In [1]:
import numpy as np
import pandas as pd
import time
import ast
import sqlite3
from DeepCCS.model.encoders import SmilesToOneHotEncoder
from DeepCCS.model.splitter import SMILESsplitter

from sklearn.model_selection import train_test_split
from sklearn.metrics import mean_squared_error

import keras
from keras.optimizers import adam, rmsprop
from keras.callbacks import TensorBoard, ModelCheckpoint
from keras.models import Model
from keras.layers import Dense, Dropout, Flatten, Input, Concatenate
from keras.layers import Conv1D, MaxPooling1D,  Activation, BatchNormalization, Flatten
from keras import backend as K

Using TensorFlow backend.


In [2]:
HMDB_SQLITE_FILE = "hmdb_metabolites.sql"

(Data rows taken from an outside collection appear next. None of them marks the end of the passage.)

(** * ATS Resume Generator: the [ResumeGenerator] React component

    A shallow embedding of [frontend/src/ResumeGenerator.jsx].

    - JavaScript strings are sequences of UTF-16 code units ([list N]).
    - The [async] function [generate] is a term of a small resumption monad
      [Async]: synchronous effects, [await] points and exceptions; the
      combinators [try_catch] and [finally] give [try/catch/finally] its
      JavaScript meaning.
    - The component is a transition system: its state are the four
      [useState] cells and the suspended runs of [generate]; its events are
      the DOM events wired in the JSX and the settling of awaited promises. *)

From Stdlib Require Import List NArith Bool String Ascii Lia Arith.
From ExtLib Require Import Structures.Monad.
Import ListNotations.
Import MonadNotation.
Local Open Scope monad_scope.
Local Open Scope list_scope.


(* ===================================================================== *)
(** ** JavaScript strings *)
(* ===================================================================== *)

Module JS.

(** A string value: its UTF-16 code units. *)
Definition jsstring := list N.

(** An ASCII literal of the source as a string value. *)
Definition lit (s : string) : jsstring :=
  map N_of_ascii (list_ascii_of_string s).

Definition jsstring_eq_dec : forall a b : jsstring, {a = b} + {a <> b} :=
  list_eq_dec N.eq_dec.

(** ToBoolean on a string: only the empty string is falsy. *)
Definition truthy (s : jsstring) : bool :=
  match s with
  | [] => false
  | _ :: _ => true
  end.

(** [a || b] on strings. *)
Definition or_else (a b : jsstring) : jsstring :=
  if truthy a then a else b.

(** WhiteSpace and LineTerminator code points (ECMA-262, 12.2 and 12.3):
    TAB, VT, FF, ZWNBSP, the category Zs, and LF, CR, LS, PS. *)
Definition is_white_space (c : N) : bool :=
  ((c =? 9) || (c =? 10) || (c =? 11) || (c =? 12) || (c =? 13)
   || (c =? 32) || (c =? 160) || (c =? 5760)
   || ((8192 <=? c) && (c <=? 8202))
   || (c =? 8232) || (c =? 8233) || (c =? 8239) || (c =? 8287)
   || (c =? 12288) || (c =? 65279))%N.

Fixpoint trimStart (s : jsstring) : jsstring :=
  match s with
  | [] => []
  | c :: rest => if is_white_space c then trimStart rest else s
  end.

Definition trimEnd (s : jsstring) : jsstring :=
  rev (trimStart (rev s)).

(** [String.prototype.trim]. *)
Definition trim (s : jsstring) : jsstring :=
  trimEnd (trimStart s).

(** The string consists of white space only (the empty string too). *)
Definition all_white_space (s : jsstring) : bool :=
  forallb is_white_space s.

(** ToString of a value that is a string or [undefined], as a template
    literal substitution performs it. *)
Definition template_subst (v : option jsstring) : jsstring :=
  match v with
  | Some s => s
  | None => lit "undefined"
  end.

End JS.

Import JS.

(* ===================================================================== *)
(** ** JSON.stringify on the objects the component builds *)
(* ===================================================================== *)

Module JSON.

(** Property values that occur: strings and booleans. *)
Inductive value : Type :=
| VString (s : jsstring)
| VBoolean (b : bool).

(** An object literal: its own properties in insertion order. *)
Definition object := list (jsstring * value).

Definition hex_digit (d : N) : N :=
  (if d <? 10 then 48 + d else 87 + d)%N.

(** UnicodeEscape: a backslash, [u] and four lowercase hex digits. *)
Definition unicode_escape (c : N) : jsstring :=
  [92; 117;
   hex_digit ((c / 4096) mod 16); hex_digit ((c / 256) mod 16);
   hex_digit ((c / 16) mod 16); hex_digit (c mod 16)]%N.

Definition is_lead_surrogate (c : N) : bool :=
  ((55296 <=? c) && (c <=? 56319))%N.

Definition is_trail_surrogate (c : N) : bool :=
  ((56320 <=? c) && (c <=? 57343))%N.

(** One code unit that is not part of a surrogate pair. *)
Definition escape_unit (c : N) : jsstring :=
  (if c =? 8 then lit "\b"
   else if c =? 9 then lit "\t"
   else if c =? 10 then lit "\n"
   else if c =? 12 then lit "\f"
   else if c =? 13 then lit "\r"
   else if c =? 34 then [92; 34]
   else if c =? 92 then [92; 92]
   else if (c <? 32) || is_lead_surrogate c || is_trail_surrogate c
        then unicode_escape c
   else [c])%N.

(** The characters of QuoteJSONString between the two quotes: a lead
    surrogate followed by a trail surrogate is one code point and is
    copied; every other code unit is escaped on its own. *)
Fixpoint quote_chars (s : jsstring) : jsstring :=
  match s with
  | [] => []
  | c :: rest =>
      match rest with
      | d :: rest' =>
          if is_lead_surrogate c && is_trail_surrogate d
          then c :: d :: quote_chars rest'
          else escape_unit c ++ quote_chars rest
      | [] => escape_unit c
      end
  end.

Definition quote (s : jsstring) : jsstring :=
  [34%N] ++ quote_chars s ++ [34%N].

Definition stringify_value (v : value) : jsstring :=
  match v with
  | VString s => quote s
  | VBoolean true => lit "true"
  | VBoolean false => lit "false"
  end.

Definition stringify_property (p : jsstring * value) : jsstring :=
  quote (fst p) ++ lit ":" ++ stringify_value (snd p).

Fixpoint join_comma (parts : list jsstring) : jsstring :=
  match parts with
  | [] => []
  | [p] => p
  | p :: more => p ++ lit "," ++ join_comma more
  end.

(** [JSON.stringify(obj)] without replacer or indentation. *)
Definition stringify (o : object) : jsstring :=
  lit "{" ++ join_comma (map stringify_property o) ++ lit "}".

(** *** Reading the compact form back *)

(** The value of a hex digit. *)
Definition hex_value (c : N) : option N :=
  (if (48 <=? c) && (c <=? 57) then Some (c - 48)
   else if (97 <=? c) && (c <=? 102) then Some (c - 87)
   else if (65 <=? c) && (c <=? 70) then Some (c - 55)
   else None)%N.

(** The character a two-character escape stands for. *)
Definition unescape (e : N) : option N :=
  (if e =? 98 then Some 8
   else if e =? 116 then Some 9
   else if e =? 110 then Some 10
   else if e =? 102 then Some 12
   else if e =? 114 then Some 13
   else if e =? 34 then Some 34
   else if e =? 92 then Some 92
   else if e =? 47 then Some 47
   else None)%N.

Definition cons_char (c : N) (r : option (jsstring * jsstring))
  : option (jsstring * jsstring) :=
  match r with
  | Some (v, tl) => Some (c :: v, tl)
  | None => None
  end.

(** The characters of a string up to its closing quote, and what follows
    the quote. *)
Fixpoint read_chars (s : jsstring) : option (jsstring * jsstring) :=
  match s with
  | [] => None
  | c :: rest =>
      if (c =? 34)%N then Some ([], rest)
      else if (c =? 92)%N then
        match rest with
        | [] => None
        | e :: rest1 =>
            if (e =? 117)%N then
              match rest1 with
              | h3 :: h2 :: h1 :: h0 :: rest2 =>
                  match hex_value h3, hex_value h2, hex_value h1, hex_value h0 with
                  | Some d3, Some d2, Some d1, Some d0 =>
                      cons_char (4096 * d3 + 256 * d2 + 16 * d1 + d0)%N
                        (read_chars rest2)
                  | _, _, _, _ => None
                  end
              | _ => None
              end
            else
              match unescape e with
              | Some x => cons_char x (read_chars rest1)
              | None => None
              end
        end
      else cons_char c (read_chars rest)
  end.

Definition read_string (s : jsstring) : option (jsstring * jsstring) :=
  match s with
  | c :: rest => if (c =? 34)%N then read_chars rest else None
  | [] => None
  end.

Fixpoint strip_prefix (p s : jsstring) : option jsstring :=
  match p, s with
  | [], _ => Some s
  | a :: p', b :: s' => if (a =? b)%N then strip_prefix p' s' else None
  | _ :: _, [] => None
  end.

Definition read_value (s : jsstring) : option (value * jsstring) :=
  match read_string s with
  | Some (v, tl) => Some (VString v, tl)
  | None =>
      match strip_prefix (lit "true") s with
      | Some tl => Some (VBoolean true, tl)
      | None =>
          match strip_prefix (lit "false") s with
          | Some tl => Some (VBoolean false, tl)
          | None => None
          end
      end
  end.

(** The properties after the opening brace, up to the closing one. *)
Fixpoint read_properties (fuel : nat) (s : jsstring) : option (object * jsstring) :=
  match fuel with
  | O => None
  | S fuel' =>
      match read_string s with
      | Some (k, c :: s1) =>
          if (c =? 58)%N then
            match read_value s1 with
            | Some (v, d :: s2) =>
                if (d =? 44)%N then
                  match read_properties fuel' s2 with
                  | Some (ps, tl) => Some ((k, v) :: ps, tl)
                  | None => None
                  end
                else if (d =? 125)%N then Some ([(k, v)], s2)
                else None
            | _ => None
            end
          else None
      | _ => None
      end
  end.

(** [JSON.parse] on the compact serialization of a flat object. *)
Definition parse (s : jsstring) : option object :=
  match s with
  | c :: rest =>
      if (c =? 123)%N then
        match rest with
        | [d] => if (d =? 125)%N then Some [] else None
        | _ =>
            match read_properties (List.length rest) rest with
            | Some (o, []) => Some o
            | _ => None
            end
        end
      else None
  | [] => None
  end.
End JSON.

(* ===================================================================== *)
(** ** Browser values *)
(* ===================================================================== *)

(** An [Error] object as it reaches the [catch] clause; only [message] is
    read. [fetch] and [Response.blob] reject with [TypeError] or
    [DOMException] objects, whose [message] is a string. *)
Record JsError : Type := Error { message : jsstring }.

(** A promise that has settled. *)
Inductive Settled (T : Type) : Type :=
| Fulfilled (v : T)
| Rejected (e : JsError).

Arguments Fulfilled {T} v.
Arguments Rejected {T} e.

Record Blob : Type := { blob_type : jsstring; blob_bytes : list N }.

(** The argument of [fetch]: the resource and the init dictionary. *)
Record Request : Type := {
  url : jsstring;
  method : jsstring;
  headers : list (jsstring * jsstring);
  body : jsstring
}.

(** The [Response] that [fetch] resolves with. [body_read] is what reading
    the body to its end yields: the blob, or the failure of the stream. *)
Record Response : Type := {
  status : N;
  statusText : jsstring;
  body_read : Settled Blob
}.

(** [Response.ok]: the status is in the range 200 to 299. *)
Definition ok (res : Response) : bool :=
  ((200 <=? status res) && (status res <=? 299))%N.

(** An element made by [document.createElement], with the two attributes
    the component assigns. *)
Record Element : Type := {
  tagName : jsstring;
  href : jsstring;
  download : option jsstring
}.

We use an sqlite version of the original HMDB.xml file. It's easier to parse and re-use. Parsing script is HMDB_sql_converter.py

In [3]:
sql_connection = sqlite3.connect(HMDB_SQLITE_FILE)
cursor = sql_connection.cursor()
SMILES = []
polar_surface_area = []
logS = []
refractivity = []
polarizability = []
logP_alogps = []
logP_chemaxon = []
query = "SELECT DISTINCT SMILES, polar_surface_area, logS, refractivity, polarizability, \
logP_ALOGPS, logP_ChemAxon \
FROM HMDB where SMILES is not null and \
polar_surface_area is not null and \
logS is not null and \
refractivity is not null and \
polarizability is not null and \
logP_ALOGPS is not null and \
logP_ChemAxon is not null;"
for i in cursor.execute(query):
    SMILES.append(i[0])
    polar_surface_area.append(float(i[1]))
    logS.append(float(i[2]))
    refractivity.append(float(i[3]))
    polarizability.append(float(i[4]))
    logP_alogps.append(float(i[5]))
    logP_chemaxon.append(float(i[6]))

We now filter the dataset to keep only SMILES with an appropriate length.

In [4]:
Y = [np.array(polar_surface_area), np.array(logS), np.array(refractivity), np.array(polarizability),
     np.array(logP_alogps), np.array(logP_chemaxon)]
X = np.array(SMILES)

# Filter SMILES by length
smiles_splitter_multi = SMILESsplitter()
lengths = [len(smiles_splitter_multi.split(x)) for x in X]
lengths_filter = np.array(lengths) <= 250

X = X[lengths_filter.astype(bool)]
Y = [target[lengths_filter.astype(bool)] for target in Y]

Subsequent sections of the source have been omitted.